### EXERCISE PROMPT
Where the listing below reaches the line containing "False | _ => True end.", start writing out lines exactly, and stop once the line containing "repeat (destruct (ch" has been written.

### LISTED ENTRIES
++++++++++++++++++++

Lemma parse_value_start n dp l x :
  parse_value n dp l = Some x → ∃ c r, skip_ws l = c :: r ∧ starts_value c = true.
Proof.
  destruct n as [|n]; [done|]. cbn [parse_value]. destruct (skip_ws l) as [|c r]; [done|].
  intros Hp. exists c, r. split; [done|]. unfold starts_value.
  destruct (ch c "]"%char) eqn:E1; [apply ch_true in E1 as ->; done|].
  destruct (ch c "}"%char) eqn:E2; [apply ch_true in E2 as ->; done|].
  destruct (ch c ":"%char) eqn:E3; [apply ch_true in E3 as ->; done|].
  destruct (ch c ","%char) eqn:E4; [apply ch_true in E4 as ->; done|]. done.
Qed.

(** [reads_at d l s st]: the next token of [d] is the one at [l] in state [s]. *)
Definition reads_at (d : decoder) (l : bytes) (s : tokenState) (st : list tokenState) : Prop :=
  ∃ k, Token d = Token_loop (S k) (mkDecoder l s st).

Lemma reads_self l s st : reads_at (mkDecoder l s st) l s st.
Proof. by exists 2%nat. Qed.

(** After a separator. *)
Lemma reads_colon l r st :
  skip_ws l = ":"%char :: r → reads_at (mkDecoder l tokenObjectColon st) r tokenObjectValue st.
Proof.
  intros Hl. exists 1%nat. unfold Token. cbn [Token_loop]. unfold peek at 1. cbn [d_rest].
  by rewrite Hl.
Qed.
Lemma reads_array_comma l r st :
  skip_ws l = ","%char :: r → reads_at (mkDecoder l tokenArrayComma st) r tokenArrayValue st.
Proof.
  intros Hl. exists 1%nat. unfold Token. cbn [Token_loop]. unfold peek at 1. cbn [d_rest].
  by rewrite Hl.
Qed.
Lemma reads_object_comma l r st :
  skip_ws l = ","%char :: r → reads_at (mkDecoder l tokenObjectComma st) r tokenObjectKey st.
Proof.
  intros Hl. exists 1%nat. unfold Token. cbn [Token_loop]. unfold peek at 1. cbn [d_rest].
  by rewrite Hl.
Qed.

Lemma More_at l s st c r :
  skip_ws l = c :: r → starts_value c = true ∨ c = ","%char → More (mkDecoder l s st) = true.
Proof.
  intros Hl Hc. unfold More, peek. cbn [d_rest]. rewrite Hl.
  destruct Hc as [Hc| ->]; [|done]. unfold starts_value in Hc.
  by destruct (ch c "]"%char), (ch c "}"%char).
Qed.

(** ** The token at a value *)
Lemma parse_scalar_kind l v rest :
  parse_scalar l = Some (v, rest) →
  match v with JArr _ | JObj _ => False | _ => True end.
Proof.
  destruct l as [|b l]; [done|]. unfold parse_scalar.
  destruct (ch b quote); [by intros ([??] & _ & [= <- _])%bind_Some|].
  repeat (destruct (ch b _); [by intros (? & _ & [= <- _])%bind_Some|]).
  by intros ([??] & _ & [= <- _])%bind_Some.
Qed.

Definition scalar_of (v : json) : token := match v with JStr s => TString s | v => TScalar v end.

(** A value is an array, an object or a scalar, and so is its first token. *)
Inductive token_view (n : nat) (dp : Z) (d : decoder) (l : bytes) (s : tokenState)
    (st : list tokenState) (rest : bytes) : json → Prop :=
| view_nil_arr r : (length r < length l)%nat →
    Token d = Ok (Delim "[", mkDecoder r tokenArrayStart (s :: st)) →
    skip_ws r = "]"%char :: rest → token_view n dp d l s st rest (JArr [])
| view_arr r vs : (length r < length l)%nat →
    Token d = Ok (Delim "[", mkDecoder r tokenArrayStart (s :: st)) →
    parse_elements n (dp + 1) r = Some (vs, rest) → token_view n dp d l s st rest (JArr vs)
| view_nil_obj r : (length r < length l)%nat →
    Token d = Ok (Delim "{", mkDecoder r tokenObjectStart (s :: st)) →
    skip_ws r = "}"%char :: rest → token_view n dp d l s st rest (JObj [])
| view_obj r ms : (length r < length l)%nat →
    Token d = Ok (Delim "{", mkDecoder r tokenObjectStart (s :: st)) →
    parse_members n (dp + 1) r = Some (ms, rest) → token_view n dp d l s st rest (JObj ms)
| view_scalar v :
    match v with JArr _ | JObj _ => False | _ => True end →
    Token d = (_ ← first_token v; Ok (scalar_of v, mkDecoder rest (tokenValueEnd s) st)) →
    token_view n dp d l s st rest v.

Lemma value_token n dp d l s st v rest :
  parse_value (S n) dp l = Some (v, rest) → tokenValueAllowed s = true → reads_at d l s st →
  token_view n dp d l s st rest v.
Proof.
  intros Hp Hs [k Hd]. destruct (parse_value_start _ _ _ _ Hp) as (c & r & Hl & Hc).
  assert (length r < length l)%nat as Hlen.
  { pose proof (skip_ws_length l). rewrite Hl in *. cbn in *. lia. }
  cbn [parse_value Token_loop] in *. unfold peek in Hd. cbn [d_rest d_state] in Hd.
  rewrite Hl in Hd, Hp. unfold starts_value in Hc.
  destruct (ch c "]"%char) eqn:E1; [done|]. destruct (ch c "}"%char) eqn:E2; [done|].
  destruct (ch c ":"%char) eqn:E3; [done|]. destruct (ch c ","%char) eqn:E4; [done|].
  unfold open_container in Hd. cbn [d_state d_stack] in Hd. rewrite Hs in Hd.
  destruct (ch c "["%char) eqn:E5.
  { apply ch_true in E5 as ->. destruct (_ <=? dp); [done|].
    destruct (skip_ws r) as [|c' r'] eqn:Hr; [done|]. destruct (ch c' "]"%char) eqn:E6.
    - apply ch_true in E6 as ->. simplify_eq. by eapply view_nil_arr.
    - apply bind_Some in Hp as ([vs rest'] & Hp & ?). simplify_eq. by eapply view_arr. }
  destruct (ch c "{"%char) eqn:E6.
  { apply ch_true in E6 as ->. destruct (_ <=? dp); [done|].
    destruct (skip_ws r) as [|c' r'] eqn:Hr; [done|]. destruct (ch c' "}"%char) eqn:E7.
    - apply ch_true in E7 as ->. simplify_eq. by eapply view_nil_obj.
    - apply bind_Some in Hp as ([ms rest'] & Hp & ?). simplify_eq. by eapply view_obj. }
  pose proof (parse_scalar_kind _ _ _ Hp) as Hk. apply view_scalar; [done|].
  rewrite Hd. unfold scalar_token. cbn [d_state d_stack]. rewrite Hs, Hp.
  replace (match s with tokenObjectStart | tokenObjectKey => true | _ => false end) with false
    by (by destruct s).
  rewrite andb_false_r. cbn [negb].
  destruct v; try done. unfold first_token. by destruct (ParseFloat lit).
Qed.

(** The token at a key. *)
Lemma key_token d l s st r k l1 :
  s = tokenObjectStart ∨ s = tokenObjectKey → reads_at d l s st →
  skip_ws l = quote :: r → parse_string (length r) r = Some (k, l1) →
  Token d = Ok (TString (of_bytes k), mkDecoder l1 tokenObjectColon st).
Proof.
  intros Hs [n Hd] Hl Hk. cbn [Token_loop] in Hd. unfold peek in Hd. cbn [d_rest] in Hd.
  rewrite Hl in Hd. rewrite Hd. unfold quote.
  unfold scalar_token. destruct Hs as [-> | ->]; cbn [d_state d_stack]; by rewrite Hk.
Qed.

(** Closing tokens. *)
Lemma close_array l r s s0 st :
  s = tokenArrayStart ∨ s = tokenArrayComma → skip_ws l = "]"%char :: r →
  Token (mkDecoder l s (s0 :: st)) = Ok (Delim "]", mkDecoder r (tokenValueEnd s0) st) ∧
  More (mkDecoder l s (s0 :: st)) = false.
Proof.
  intros Hs Hl. unfold Token, More. cbn [Token_loop]. unfold peek. cbn [d_rest]. rewrite Hl.
  by destruct Hs as [-> | ->].
Qed.
Lemma close_object l r s s0 st :
  s = tokenObjectStart ∨ s = tokenObjectComma → skip_ws l = "}"%char :: r →
  Token (mkDecoder l s (s0 :: st)) = Ok (Delim "}", mkDecoder r (tokenValueEnd s0) st) ∧
  More (mkDecoder l s (s0 :: st)) = false.
Proof.
  intros Hs Hl. unfold Token, More. cbn [Token_loop]. unfold peek. cbn [d_rest]. rewrite Hl.
  by destruct Hs as [-> | ->].
Qed.

(** ** Skipping *)
Lemma skip_ws_cons_length l c r : skip_ws l = c :: r → (length r < length l)%nat.
Proof. intros Hl. pose proof (skip_ws_length l). rewrite Hl in *. cbn in *. lia. Qed.

Lemma parse_elements_inv n dp l vs rest :
  parse_elements (S n) dp l = Some (vs, rest) →
  ∃ v l1 r, parse_value n dp l = Some (v, l1) ∧
    (skip_ws l1 = ","%char :: r ∧ (∃ vs', vs = v :: vs' ∧ parse_elements n dp r = Some (vs', rest))
     ∨ skip_ws l1 = "]"%char :: r ∧ vs = [v] ∧ rest = r).
Proof.
  cbn [parse_elements]. intros ([v l1] & Hv & Hr)%bind_Some.
  destruct (skip_ws l1) as [|c r] eqn:Hl1; [done|]. exists v, l1, r. split; [done|].
  destruct (ch c ","%char) eqn:E1.
  { apply ch_true in E1 as ->. apply bind_Some in Hr as ([vs' rest'] & Hr & ?).
    simplify_eq. left. eauto. }
  destruct (ch c "]"%char) eqn:E2; [|done]. apply ch_true in E2 as ->. simplify_eq. by right.
Qed.

Lemma parse_members_inv n dp l ms rest :
  parse_members (S n) dp l = Some (ms, rest) →
  ∃ k r l1 r1 v l2 r2, skip_ws l = quote :: r ∧ parse_string (length r) r = Some (k, l1) ∧
    skip_ws l1 = ":"%char :: r1 ∧ parse_value n dp r1 = Some (v, l2) ∧
    (skip_ws l2 = ","%char :: r2 ∧
       (∃ ms', ms = (of_bytes k, v) :: ms' ∧ parse_members n dp r2 = Some (ms', rest))
     ∨ skip_ws l2 = "}"%char :: r2 ∧ ms = [(of_bytes k, v)] ∧ rest = r2).
Proof.
  cbn [parse_members]. destruct (skip_ws l) as [|q r] eqn:Hl; [done|].
  destruct (ch q quote) eqn:Eq; [|done]. apply ch_true in Eq as ->.
  intros ([k l1] & Hk & Hr)%bind_Some. destruct (skip_ws l1) as [|c r1] eqn:Hl1; [done|].
  destruct (ch c ":"%char) eqn:Ec; [|done]. apply ch_true in Ec as ->.
  apply bind_Some in Hr as ([v l2] & Hv & Hr).
  destruct (skip_ws l2) as [|c r2] eqn:Hl2; [done|].
  exists k, r, l1, r1, v, l2, r2. do 4 (split; [done|]).
  destruct (ch c ","%char) eqn:E1.
  { apply ch_true in E1 as ->. apply bind_Some in Hr as ([ms' rest'] & Hr & ?).
    simplify_eq. left. eauto. }
  destruct (ch c "}"%char) eqn:E2; [|done]. apply ch_true in E2 as ->. simplify_eq. by right.
Qed.

Lemma parse_elements_start n dp l x s st :
  parse_elements n dp l = Some x → More (mkDecoder l s st) = true.
Proof.
  destruct n as [|n]; [done|]. destruct x. intros (?&?&?&Hv&_)%parse_elements_inv.
  apply parse_value_start in Hv as (c & r & Hl & Hc). eapply More_at; eauto.
Qed.
Lemma parse_members_start n dp l x s st :
  parse_members n dp l = Some x → More (mkDecoder l s st) = true.
Proof.
  destruct n as [|n]; [done|]. destruct x. intros (?&?&?&?&?&?&?&Hl&_)%parse_members_inv.
  eapply More_at; [done|by left].
Qed.

Lemma skip_ref_eq depth v : skip_ref depth v =
  if maxJSONNestingDepth <? depth then Err depth_error
  else
    match v with
    | JArr l => each (skip_ref (depth + 1)) l
    | JObj l => each (λ kv, skip_ref (depth + 1) kv.2) l
    | v => first_token v
    end.
Proof. by destruct v. Qed.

++++++++++++++++++++

### TASK RESPONSE
  match v with JArr _ | JObj _ => False | _ => True end.
Proof.
  destruct l as [|b l]; [done|]. unfold parse_scalar.
  destruct (ch b quote); [by intros ([??] & _ & [= <- _])%bind_Some|].
  repeat (destruct (ch b _); [by intros (? & _ & [= <- _])%bind_Some|]).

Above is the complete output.